Your task:
Check each line of the entries below for the word "JavaScript", and copy out the ones that have it.

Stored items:
————
Lemma exerciseStep_prompt st v :
  exerciseStep st (promptTag v)
  = {| es_items :=
         if itemComplete (currentItem st)
         then es_items st ++ [finishItem (currentItem st)] else es_items st;
       currentItem :=
         {| pi_prompt := Some (trim v); pi_promptTranslation := None;
            pi_response := None; pi_responseTranslation := None;
            pi_isExample := Some (isExample st) |};
       isExample := false |}.
Proof. reflexivity. Qed.

Lemma exerciseStep_response st v :
  exerciseStep st (responseTag v)
  = {| es_items := es_items st;
       currentItem :=
         {| pi_prompt := pi_prompt (currentItem st);
            pi_promptTranslation := pi_promptTranslation (currentItem st);
            pi_response := Some (trim v);
            pi_responseTranslation := pi_responseTranslation (currentItem st);
            pi_isExample := pi_isExample (currentItem st) |};
       isExample := isExample st |}.
Proof. reflexivity. Qed.

(** *** Exercise bodies, block by block *)

(** An entry has at most one of the tags. *)
Lemma itemTag_exclusive a b item :
  a ∈ itemTagNames → b ∈ itemTagNames → a ≠ b →
  startsWith item a = true → startsWith item b = false.
Proof.
  unfold itemTagNames. intros Ha Hb Hne [r ->]%startsWith_app.
  repeat (apply elem_of_cons in Ha as [->|Ha]);
    try (by apply elem_of_nil in Ha);
    repeat (apply elem_of_cons in Hb as [->|Hb]);
    try (by apply elem_of_nil in Hb);
    done.
Qed.

Lemma entryValue_other a b item :
  a ∈ itemTagNames → b ∈ itemTagNames → a ≠ b →
  startsWith item a = true → entryValue b item = None.
Proof.
  intros Ha Hb Hne Hs. unfold entryValue.
  by rewrite (itemTag_exclusive a b item).
Qed.
(** X19. When the candidate binds no callable at all and the starter code
    is a string or absent, the run fails with exactly "Could not detect
    function to test", without traceback; no test case is run and [total]
    is the number of test cases. *)
Theorem candidate_without_function_is_reported
    (problem_dir solution_path : string) (w w1 w2 : World Heap)
    (problem : list (string * Value)) (tcs : list Value) (s : string)
    (namespace : Namespace Heap) :
  load_problem env problem_dir w = (Return (VDict problem), w1) ->
  dict_lookup "test_cases" problem = Some (VList tcs) ->
  (1 <= length tcs)%nat ->
  starter_code_of problem = Some s ->
  import_user_solution env solution_path w1 = (Return namespace, w2) ->
  (forall name o, In (name, o) namespace -> callable o = false) ->
  run_tests env problem_dir solution_path w
  = (Return (mkRunReport false (Z.of_nat (length tcs)) 0 0 []
               (Some "Could not detect function to test") None), w2).
Proof.
  intros Hload Htc Hn Hs Himp Hnone.
  rewrite (run_tests_loaded _ _ _ _ _ _ Hload Htc Hn).
  unfold load_and_run. rewrite Himp.
  rewrite (detect_function_name_selection _ _ _ Hs).
  unfold ordered_selection.
  rewrite !find_all_false; [reflexivity | | |].
  - intros [name o] Hin. unfold eligible. simpl.
    rewrite (Hnone name o Hin). reflexivity.
  - intros x _. apply callable_in_none. exact Hnone.
  - intros x _. apply callable_in_none. exact Hnone.
Qed.

(** X20. A starter code that is not a string (a null, a number, a list)
    makes the run fail with "Unexpected error: AttributeError: '<type>'
    object has no attribute 'split'", whatever the candidate defines. *)
Theorem starter_code_that_is_no_string_is_an_unexpected_error
    (problem_dir solution_path : string) (w w1 w2 : World Heap)
    (problem : list (string * Value)) (tcs : list Value) (hint : Value)
    (namespace : Namespace Heap) :
  load_problem env problem_dir w = (Return (VDict problem), w1) ->
  dict_lookup "test_cases" problem = Some (VList tcs) ->
  (1 <= length tcs)%nat ->
  dict_lookup "starter_code_python" problem = Some hint ->
  (forall s, hint <> VStr s) ->
  import_user_solution env solution_path w1 = (Return namespace, w2) ->
  exists tb : string,
    run_tests env problem_dir solution_path w
    = (Return (mkRunReport false (Z.of_nat (length tcs)) 0 0 []
                 (Some ("Unexpected error: AttributeError: '"
                        ++ type_name hint
                        ++ "' object has no attribute 'split'"))
                 (Some tb)), w2).
Proof.
  intros Hload Htc Hn Hh Hns Himp.
  rewrite (run_tests_loaded _ _ _ _ _ _ Hload Htc Hn).
  unfold load_and_run. rewrite Himp.
  unfold detect_function_name, py_get. rewrite Hh.
  destruct hint; try (eexists; reflexivity).
  exfalso. eapply Hns. reflexivity.
Qed.

(** ** More on the resolver *)

Lemma find_callable_in (namespace : Namespace Heap) (names : list string)
    (name : string) :
  find (callable_in namespace) names = Some name ->
  exists f : Func Heap, dict_lookup name namespace = Some (Callable f).
Proof.
  intros H. apply find_some in H. destruct H as [_ H].
  unfold callable_in in H.
  destruct (dict_lookup name namespace) as [[ | f] | ]; try discriminate.
  exists f. reflexivity.
Qed.
(** The start of [processWordsInBatches]: the resets and, in smart mode, a
    new adaptive controller. *)
Definition startRun : M unit :=
  modify resetRun;;
  s ← get;
  when (smartAutoMode (settings (plugin s))
        && enableAdaptiveBatching (settings (plugin s)))
       (let initialSize := getSmartBatchSize (settings (plugin s)) in
        modify (set_manager
                  (with_adaptive (Some (AdaptiveBatchController.create initialSize 20))));;
        logDetailed (js "Smart Auto Mode: Adaptive batching enabled (starting: "
                     ++ showZ initialSize ++ js ")") Info).

Definition processWordsInBatches (fuel : nat) (words : list (list N))
    (sourceLang targetLang : jsstring)
  : M (list (list N * GroqTranslationResult)) :=
  startRun;;
  split ← partitionByCache words [] [];
  modify (set_allResults (fun _ => split.1));;
  runBatches fuel words split.2 sourceLang targetLang.

End BatchLoop.


(* ===================================================================== *)
(** ** The vocabulary of the properties                                   *)
(* ===================================================================== *)

(** What every reachable breaker satisfies: the count is never negative,
    and a breaker that is not closed has reached the threshold. *)
Definition cb_inv (cb : CircuitBreaker.t) : Prop :=
  0 <= CircuitBreaker.failureCount cb /\
  (CircuitBreaker.state cb <> CircuitBreaker.CLOSED ->
   CircuitBreaker.failureThreshold <= CircuitBreaker.failureCount cb).

(** What holds of a controller made by the batch manager (cap 20). *)
Definition abc_inv (c : AdaptiveBatchController.t) : Prop :=
  AdaptiveBatchController.windowSize c = 5 /\
  AdaptiveBatchController.minBatchSize c = 1 /\
  AdaptiveBatchController.maxBatchSize c = 20 /\
  1 <= AdaptiveBatchController.currentBatchSize c <= 20 /\
  1 <= AdaptiveBatchController.baselineBatchSize c <= 20 /\
  0 <= AdaptiveBatchController.recentSuccesses c /\
  (AdaptiveBatchController.currentBatchSize c < 20 ->
   AdaptiveBatchController.recentSuccesses c <= 4) /\
  0 <= AdaptiveBatchController.recentFailures c.

(** [m] takes every state to one that is [R]-related to it, however it
    ends. *)
Definition preserves {A : Type} (R : relation St) (m : M A) : Prop :=
  forall s, R s (m s).2.

(** [s'] continues the trace of [s] with events that satisfy [P]. *)
Definition extends (P : Event -> Prop) (s s' : St) : Prop :=
  exists new, events s' = new ++ events s /\ Forall P new.

(** Every run of [m] adds only events that satisfy [P]. *)
Abbreviation emits P m := (preserves (extends P) m).

(** The events that are not requests. *)
Definition quiet (ev : Event) : Prop :=
  match ev with EFetch _ => False | _ => True end.

(** The events that are neither requests nor timer waits nor settings
    writes: logging only. *)
Definition isLog (ev : Event) : Prop :=
  match ev with ELog _ _ => True | _ => False end.

(** Requests, if any, go to one of [urls] and carry the words [ws]. *)
Definition fetchesOnly (urls : list (list N)) (ws : list (list N)) (ev : Event)
  : Prop :=
  match ev with
  | EFetch req => reqUrl req ∈ urls /\ words (reqBody req) = ws
  | _ => True
  end.

(** The error object that the client classifies for a failure envelope. *)
Definition classifiedError (res : Response) (errorData : Envelope) : JsError :=
  mkJsError (js "Error") (orElse (envError errorData) (httpPrefix res))
            (Some (status res)).

(** The envelope reaches the remediations: it is not a capacity error and
    does not carry the structured category [model]. *)
Definition reachesRemediation (res : Response) (errorData : Envelope) : Prop :=
  ErrorClassifier.categorizeError (classifiedError res errorData) <> CAPACITY /\
  ErrorClassifier.categorizeError (classifiedError res errorData) <> MODEL_CAPACITY /\
  envErrorCategory errorData <> categoryName MODEL.

Definition thresholdLog : Event :=
  ELog (js "Rate limit errors reached threshold (1). Stopping operation.") Error.

Definition rateLimitThreshold : JsError := newError (js "RATE_LIMIT_THRESHOLD").

(** The manager's fields are left alone. *)
Definition sameManager (s s' : St) : Prop := manager s' = manager s.

Definition jsonThreshold : JsError := newError (js "JSON_THRESHOLD").

Definition jsonThresholdLog : Event :=
  ELog (js "JSON errors reached threshold (2). Stopping operation.") Error.

(** The log line of the [catch] of the endpoint loop. *)
Definition endpointFailedLog (url : list N) (e : JsError) : Event :=
  ELog (js "Endpoint failed (" ++ url ++ js "): " ++ eeMessage (endpointError url e)
        ++ js " (" ++ categoryName (eeCategory (endpointError url e)) ++ js ")")
       Warning.

Definition withoutJSONFormat (body : RequestBody) : RequestBody :=
  mkRequestBody (words body) (sourceLang body) (targetLang body) (model body) false.

(** The events that are neither a request nor a hand-over to the table. *)
Definition silent (ev : Event) : Prop :=
  match ev with
  | EFetch _ | ESaveTable _ => False
  | _ => True
  end.

(** The cache holds [entry] for [W], as an own property under the key of
    [W], and it has not expired. *)
Definition servedBy (W : list N) (entry : Cache.Entry) (s : St) : Prop :=
  Cache.own (cacheStore (plugin s)) !! toLowerCase W = Some entry /\
  now s - Cache.ts entry <= Cache.ttlMs (cacheTTLHours (settings (plugin s))).

(** The requests that do not carry [W]. *)
Definition notRequested (W : list N) (ev : Event) : Prop :=
  match ev with
  | EFetch req => W ∉ words (reqBody req)
  | _ => True
  end.

(** [W] stays a key of [allResults]. *)
Definition keepsKey (W : list N) (s s' : St) : Prop :=
  is_Some (mapGet W (allResults s)) -> is_Some (mapGet W (allResults s')).

(** What [m] returns, when it returns, is the [allResults] map it leaves. *)
Definition returnsAllResults (m : M (list (list N * GroqTranslationResult))) : Prop :=
  forall s results, (m s).1 = Return results -> results = allResults (m s).2.
(** * Access control and secure delivery of the research repository backend

    A shallow embedding of the visibility gate ([canView]), the
    bearer-or-signed-link middleware ([authorizeOrSig]), the file streamer and
    signed-link routes of [routes/research.js], and the repository filter and
    signed-link route of [routes/repositoryRoutes.js], followed by the
    properties established about them.

    Conventions of the embedding.
    - JavaScript strings are [string]; [toLowerCase] and [trim] are modelled on
      the ASCII range (letters A-Z, the six ASCII white-space characters).
    - A field of a lean Mongo document that may be absent or [null] is an
      [option]; the JavaScript idiom [x || dflt] is [str_or].
    - [new Date()] is an explicit argument [now]; instants are milliseconds
      in [Z].
    - [jwt.verify], Mongoose's ObjectId cast, [path.resolve] and
      [fs.existsSync] are library or operating-system services: they are
      section variables of the server environment. *)

From Stdlib Require Import Bool Arith ZArith List Ascii String Lia.
Import ListNotations.
Open Scope string_scope.
Open Scope bool_scope.

(* ================================================================= *)
(** ** JavaScript string primitives *)

Module Js.

(** [String.prototype.toLowerCase], ASCII range. *)
Definition lower_ascii (c : ascii) : ascii :=
  let n := nat_of_ascii c in
  if (65 <=? n)%nat && (n <=? 90)%nat then ascii_of_nat (n + 32) else c.

Fixpoint toLowerCase (s : string) : string :=
  match s with
  | EmptyString => EmptyString
  | String c s' => String (lower_ascii c) (toLowerCase s')
  end.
————
Exercise solution:
    - JavaScript strings are [string]; [toLowerCase] and [trim] are modelled on
      [option]; the JavaScript idiom [x || dflt] is [str_or].
(** ** JavaScript string primitives *)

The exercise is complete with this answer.